Approaching Maggie’s Leeds. © Hufton + Crow

Typology: Cancer care | Location: Leeds

Maggie’s Centres are places where people with cancer, and their friends and families, can find free practical and emotional support. Here, Maggie’s Leeds shows the essential role of landscape.

Heatherwick Studio was commissioned to design a new centre at St James’s University Hospital in Leeds and enlisted landscape design practice Balston Agius to work with them to deliver the project.

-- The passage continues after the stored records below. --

(** The trimmer reads only the points [XYToSL] writes, never its flags. *)
Lemma trim_loop_ignores_flags (rl rl' : ReferenceLine) (adc : Q)
      (points : list PathPoint) :
  (forall v : Vec2d, snd (XYToSL rl' v) = snd (XYToSL rl v)) ->
  trim_loop rl' adc points = trim_loop rl adc points.
Proof.
  intro Hsame. unfold trim_loop. generalize TrimVars_init.
  induction points as [|p rest IH]; intro v; simpl.
  - reflexivity.
  - rewrite IH. f_equal. unfold trim_step, XYToSL_unchecked.
    rewrite Hsame. reflexivity.
Qed.
(** ** The planner *)

Lemma estimate_duration_cases word_count complexity :
  let base := Z.max 5 (word_count / 25) in
  PlannerAgent._estimate_duration word_count complexity
  = if (complexity =? "medium")%string then (3 * base) / 2
    else if (complexity =? "high")%string then 2 * base
    else base.
Proof.
  cbv zeta. unfold PlannerAgent._estimate_duration.
  destruct (String.eqb_spec complexity "low") as [-> | _]; [done |].
  destruct (complexity =? "medium")%string; [| done].
  apply Z.quot_div_nonneg; lia.
Qed.

Lemma duration_over_minute word_count complexity :
  60 < PlannerAgent._estimate_duration word_count complexity
  ↔ (if (complexity =? "high")%string then 775
     else if (complexity =? "medium")%string then 1025 else 1525) ≤ word_count.
Proof.
  rewrite estimate_duration_cases.
  destruct (String.eqb_spec complexity "medium") as [-> | _]; simpl.
  - split; intros H; Z.to_euclidean_division_equations; lia.
  - destruct (complexity =? "high")%string;
      split; intros H; Z.to_euclidean_division_equations; lia.
Qed.

(** The planner asks for approval for a document of more than 15 pages,
    and otherwise from a number of words on that depends on the
    complexity: 775 words when it is high, 1025 when it is medium, 1525
    when it is low or unknown. *)
Theorem approval_thresholds (state : WorkflowState) (word_count : Z)
    (complexity : string) :
  word_count < 2 ^ 52 →
  PlannerAgent.requires_approval state word_count complexity = true
  ↔ 15 < page_count (request state)
    ∨ (if (complexity =? "high")%string then 775
       else if (complexity =? "medium")%string then 1025 else 1525) ≤ word_count.
Proof.
  intros _. unfold PlannerAgent.requires_approval.
  rewrite orb_true_iff, !Z.ltb_lt, duration_over_minute. tauto.
Qed.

The site chosen was the last patch of greenery at the hospital – a grassy hill, bounded by roads and surrounded by large buildings. The six-metre difference in level across the site offered the opportunity to follow its natural contours, so that visitors could enjoy views of the Yorkshire Dales and a connection to the world beyond the hospital. It was this connection to the natural landscape beyond, as well as the tenacity of a Viburnum opulus (guelder rose) that informed the decision for the landscape to be predominantly British native woodland.

The centre is built from warm, natural materials and at all times those using the centre, whether patients or staff, are surrounded by the landscape, which acts as buffer to the harsher built environment of the hospital. The relationship between the centre’s architecture and the visitor’s experience extends beyond the uplifting effect of its surrounding landscape. The front door, for example, is a psychological threshold – the point at which someone might start to accept a cancer diagnosis. Not everyone will be ready to open the door straight away, so there is a bench to sit outside, or a private path to wander quietly through the planting.

The planting scheme works on several levels: in terms of biodiversity and green corridors, but also the progression that a woodland landscape offers a visitor. Those receiving treatment experience a dynamic and changing landscape through the seasons, over the course of their treatment. The seasons can give hope to those who set themselves milestones – determined to see the bluebells or spring blossom the following year. It was important too that the landscape could partly look after itself; the focus for the Maggie’s team should be on the patients, not on the horticulture.

The relationship between the centre’s architecture and the visitor’s experience extends beyond the uplifting effect of its surrounding landscape.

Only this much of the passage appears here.